Serverless: Federated GraphQL

Ever wanted to run Federated GraphQL in AWS Lambda?

In this repo we do a comparison of Cold/Warm Start times of Federated GraphQL solutions (Cosmo, Mesh, Apollo Gateway, Apollo Router) and provide a minimal/scrappy build of Apollo Router built for Lambda via Amazon Linux 2, as well as a version of Cosmo built in Go that you can utilize.

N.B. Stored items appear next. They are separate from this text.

(* ===== verification/Attestation.v ===== *)
(** * Attestation: the pair attestation ([attestation.rs])

    The canonical 127-byte form, its parser and the checks of a pair
    registration against the stored keys. *)

From Stdlib Require Import Strings.Byte Ascii.
From S2P Require Import Prelude Text Errors Externals Signatures.

Local Open Scope Z_scope.

(** [attestation.rs:14-14 ATTESTATION_LABEL] *)
Definition ATTESTATION_LABEL : bytes := str_bytes "HLPAIR1".
(** [attestation.rs:15-16 ATTESTATION_LEN] *)
Definition ATTESTATION_LEN : nat := 127.

(** [attestation.rs:18-27 Attestation] *)
Record Attestation : Type := mkAttestation {
  at_pair_id : Uuid;
  at_device_a : Uuid;
  at_device_b : Uuid;
  at_ik_sig_pub_a : arr 32;
  at_ik_sig_pub_b : arr 32;
  at_created_at_ms : Z
}.

#[export] Instance Attestation_eq_dec : EqDecision Attestation.
Proof. solve_decision. Defined.

(** [attestation.rs:30-41 Attestation::to_bytes] *)
Definition to_bytes (a : Attestation) : bytes :=
  ATTESTATION_LABEL ++ arr_bytes (at_pair_id a) ++ arr_bytes (at_device_a a) ++
  arr_bytes (at_device_b a) ++ arr_bytes (at_ik_sig_pub_a a) ++
  arr_bytes (at_ik_sig_pub_b a) ++ i64_to_be (at_created_at_ms a).

(** [attestation.rs:43-59 Attestation::parse] *)
Definition parse (l : bytes) : option Attestation :=
  if negb (Nat.eqb (length l) ATTESTATION_LEN) || negb (starts_with ATTESTATION_LABEL l)
  then None
  else
    let rest := drop (length ATTESTATION_LABEL) l in
    let uuid_at at_ := arr_of 16 (slice at_ 16 rest) in
    let key_at at_ := arr_of 32 (slice at_ 32 rest) in
    pair_id ← uuid_at 0%nat;
    device_a ← uuid_at 16%nat;
    device_b ← uuid_at 32%nat;
    ik_sig_pub_a ← key_at 48%nat;
    ik_sig_pub_b ← key_at 80%nat;
    ts ← arr_of 8 (slice 112 8 rest);
    Some (mkAttestation pair_id device_a device_b ik_sig_pub_a ik_sig_pub_b
            (i64_from_be (arr_bytes ts))).

#[global] Arguments to_bytes : simpl never.
#[global] Arguments parse : simpl never.

Definition attestation_ok (a : Attestation) : Prop := i64_ok (at_created_at_ms a).

Lemma length_to_bytes a : length (to_bytes a) = ATTESTATION_LEN.
Proof.
  unfold to_bytes, i64_to_be. by rewrite !length_app, !length_arr, length_be_bytes.
Qed.

Lemma parse_body p a b ka kb ts :
  length ts = 8%nat →
  let rest := arr_bytes p ++ arr_bytes a ++ arr_bytes b ++ arr_bytes ka ++ arr_bytes kb ++ ts in
  slice 0 16 rest = arr_bytes (n:=16) p ∧ slice 16 16 rest = arr_bytes (n:=16) a ∧
  slice 32 16 rest = arr_bytes (n:=16) b ∧ slice 48 32 rest = arr_bytes (n:=32) ka ∧
  slice 80 32 rest = arr_bytes (n:=32) kb ∧ slice 112 8 rest = ts.
Proof.
  intros Hts rest. subst rest.
  split_and!; rewrite ?slice_arr_skip by lia; simpl Nat.sub;
    rewrite ?slice_arr_here; try done.
  by apply slice_full.
Qed.

Lemma parse_to_bytes_wrap a :
  parse (to_bytes a) =
    Some (mkAttestation (at_pair_id a) (at_device_a a) (at_device_b a)
            (at_ik_sig_pub_a a) (at_ik_sig_pub_b a)
            (i64_from_be (i64_to_be (at_created_at_ms a)))).
Proof.
  unfold parse. rewrite length_to_bytes.
  unfold to_bytes at 1. rewrite starts_with_app. cbn [Nat.eqb negb orb ATTESTATION_LEN].
  unfold to_bytes. rewrite drop_app_length.
  destruct a as [p da db ka kb ts]. cbn [at_pair_id at_device_a at_device_b
    at_ik_sig_pub_a at_ik_sig_pub_b at_created_at_ms].
  destruct (parse_body p da db ka kb (i64_to_be ts) (length_be_bytes 8 ts))
    as (-> & -> & -> & -> & -> & ->).
  rewrite !arr_of_bytes. cbn [mbind option_bind].
  destruct (arr_of_spec 8 (i64_to_be ts)) as [(t & -> & Ht & _)|[_ Hn]].
  - cbn. by rewrite Ht.
  - by destruct Hn; apply length_be_bytes.
Qed.

Lemma split_body (rest : bytes) :
  length rest = 120%nat →
  rest = slice 0 16 rest ++ slice 16 16 rest ++ slice 32 16 rest ++ slice 48 32 rest ++
         slice 80 32 rest ++ slice 112 8 rest.
Proof.
  intros Hr. rewrite <-(drop_0 rest) at 1.
  rewrite (slice_cons_drop 0 16), (slice_cons_drop (0 + 16) 16),
    (slice_cons_drop (0 + 16 + 16) 16), (slice_cons_drop (0 + 16 + 16 + 16) 32),
    (slice_cons_drop (0 + 16 + 16 + 16 + 32) 32). simpl Nat.add.
  do 5 f_equal. unfold slice. rewrite take_ge; [done|]. rewrite length_drop. lia.
Qed.

Lemma to_bytes_parse l a : parse l = Some a → to_bytes a = l ∧ attestation_ok a.
Proof.
  unfold parse. destruct (negb _ || negb _) eqn:Hc; [done|].
  apply orb_false_iff in Hc as [Hl Hp].
  apply negb_false_iff, Nat.eqb_eq in Hl. apply negb_false_iff, starts_with_true in Hp.
  set (rest := drop (length ATTESTATION_LABEL) l) in *.
  assert (length rest = 120%nat) as Hr by (unfold rest; rewrite length_drop, Hl; done).
  cbv zeta. intros H.
  option_inv. subst a. split; [|apply i64_wrap_ok].
  unfold to_bytes. cbn [at_pair_id at_device_a at_device_b
    at_ik_sig_pub_a at_ik_sig_pub_b at_created_at_ms].
  repeat match goal with E : arr_bytes ?x = _ |- _ => rewrite E; clear E end.
  rewrite i64_to_from_be by (apply length_slice; lia).
  rewrite Hp at 1. f_equal. symmetry. by apply split_body.
Qed.

(** ** Pair claims *)

(** [attestation.rs:62-71 PairClaim] *)
Record PairClaim : Type := mkPairClaim {
  pc_pair_id : Uuid;
  pc_device_a : Uuid;
  pc_device_b : Uuid;
  pc_created_at_ms : Z;
  pc_attestation : bytes;
  pc_sig_a : arr 64;
  pc_sig_b : arr 64
}.

Section Claim.
Context {C : Crypto}.

(** [attestation.rs:73-108 verify_pair_claim] *)
Definition verify_pair_claim (claim : PairClaim) (stored_key_a stored_key_b : arr 32) :
    result ApiError unit :=
  let? parsed := ok_or (parse (pc_attestation claim)) BadRequest in
  let? _ := guard
    (bool_decide (at_pair_id parsed ≠ pc_pair_id claim)
     || bool_decide (at_device_a parsed ≠ pc_device_a claim)
     || bool_decide (at_device_b parsed ≠ pc_device_b claim)
     || bool_decide (at_created_at_ms parsed ≠ pc_created_at_ms claim)) BadRequest in
  let? _ := guard
    (bool_decide (at_ik_sig_pub_a parsed ≠ stored_key_a)
     || bool_decide (at_ik_sig_pub_b parsed ≠ stored_key_b)) SignatureInvalid in
  let? _ := verify_device_signature (pc_device_a claim) stored_key_a
              (pc_attestation claim) (pc_sig_a claim) in
  verify_device_signature (pc_device_b claim) stored_key_b
    (pc_attestation claim) (pc_sig_b claim).

(** The attestation both devices must have signed. *)
Definition claimed (claim : PairClaim) (ka kb : arr 32) : Attestation :=
  mkAttestation (pc_pair_id claim) (pc_device_a claim) (pc_device_b claim) ka kb
    (pc_created_at_ms claim).

Lemma verify_pair_claim_Ok claim ka kb u :
  verify_pair_claim claim ka kb = Ok u ↔
  i64_ok (pc_created_at_ms claim) ∧
  pc_attestation claim = to_bytes (claimed claim ka kb) ∧
  signed_by (pc_device_a claim) ka (pc_attestation claim) (pc_sig_a claim) ∧
  signed_by (pc_device_b claim) kb (pc_attestation claim) (pc_sig_b claim).
Proof.
  unfold verify_pair_claim, claimed. split.
  - intros H. result_inv.
    rewrite !orb_false_iff, !bool_decide_eq_false in *. destruct_and?.
    match goal with E : parse _ = Some ?a |- _ =>
      apply to_bytes_parse in E as [E Hok]; destruct a; simpl in * end.
    rewrite !verify_device_signature_Ok in *.
    repeat match goal with E : ¬ (_ ≠ _) |- _ => apply dec_stable in E end.
    unfold attestation_ok in Hok. simpl in Hok. subst.
    split_and!; [done|by symmetry|done|done].
  - intros (Hok & Ha & Hs1 & Hs2). rewrite Ha at 1.
    rewrite parse_to_bytes_wrap, i64_from_to_be by done. rsimpl.
    cbn [at_pair_id at_device_a at_device_b at_ik_sig_pub_a at_ik_sig_pub_b at_created_at_ms].
    rewrite !bool_decide_false by (intros Hn; by apply Hn). rsimpl.
    rewrite (proj2 (verify_device_signature_Ok _ _ _ _ tt) Hs1). rsimpl.
    destruct u. by apply verify_device_signature_Ok.
Qed.
End Claim.

(** ** Properties *)

(** Parsing the canonical bytes of an attestation returns it. *)
Theorem attestation_parse_to_bytes (a : Attestation) :
  attestation_ok a → parse (to_bytes a) = Some a.
Proof.
  intros H. rewrite parse_to_bytes_wrap. unfold attestation_ok in H.
  rewrite i64_from_to_be by done. by destruct a.
Qed.

(** C26. A byte string parses to an attestation exactly when it is that
    attestation's canonical form: there is one signed message per
    attestation. *)
Theorem attestation_parse_iff (l : bytes) (a : Attestation) :
  parse l = Some a ↔ l = to_bytes a ∧ attestation_ok a.
Proof.
  split.
  - intros H. apply to_bytes_parse in H as [? ?]. done.
  - intros [-> H]. rewrite parse_to_bytes_wrap. unfold attestation_ok in H.
    rewrite i64_from_to_be by done. by destruct a.
Qed.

⚡️ TL;DR I'd recommend the lambda-cosmo-custom (available as bootstrap-cosmo-arm in the Releases) alternative which is a lot less hacky and much more performant (300-500ms Cold Starts). See the README for details on how to use.
⚡️ TL;DR 2: Of the Apollo Router variants, lambda-directly-optimized beats all other variants and is on par with the alternatives for Cold and Warm Starts (use the bootstrap-directly-optimized-graviton-arm-size binary).

Overview:

Motivation
Measurements
How to use
Comparison: Federation via Apollo Router (Cold Starts)
Comparison: Federation via Apollo Router (Warm Starts)
Comparison: Rust Subgraph in AWS Lambda
Comparison: Federation via Apollo Gateway
Comparison: Federation via GraphQL Mesh
Comparison: Federation via Cosmo Router

Motivation

Serverless is great to get started with a low-cost Cloud setup that'll scale you from zero to profitable without having to worry about infrastructure overhead. That said, there are not many great Federated GraphQL solutions that work out-of-the box for Serverless. Router from Apollo and Cosmo from Wundergraph are both tailoered to long-running processes, e.g. in a k8s cluster. Mesh and Apollo Gateway are both JavaScript programs which incur a massive penalty in Cold Start times and are thus not a great solution.

Methodology

Currently Apollo Router does not support running in AWS Lambda (apollographql/router#364). Instead it's focusing on running as a long-lived process, which means that it's less optimized for quick startup, as well as built with dependencies that does not mesh with Lambda's Amazon Linux 2 environment. Similarly for Cosmo, although with Cosmo we can actually use the binary although with a bit of indirection.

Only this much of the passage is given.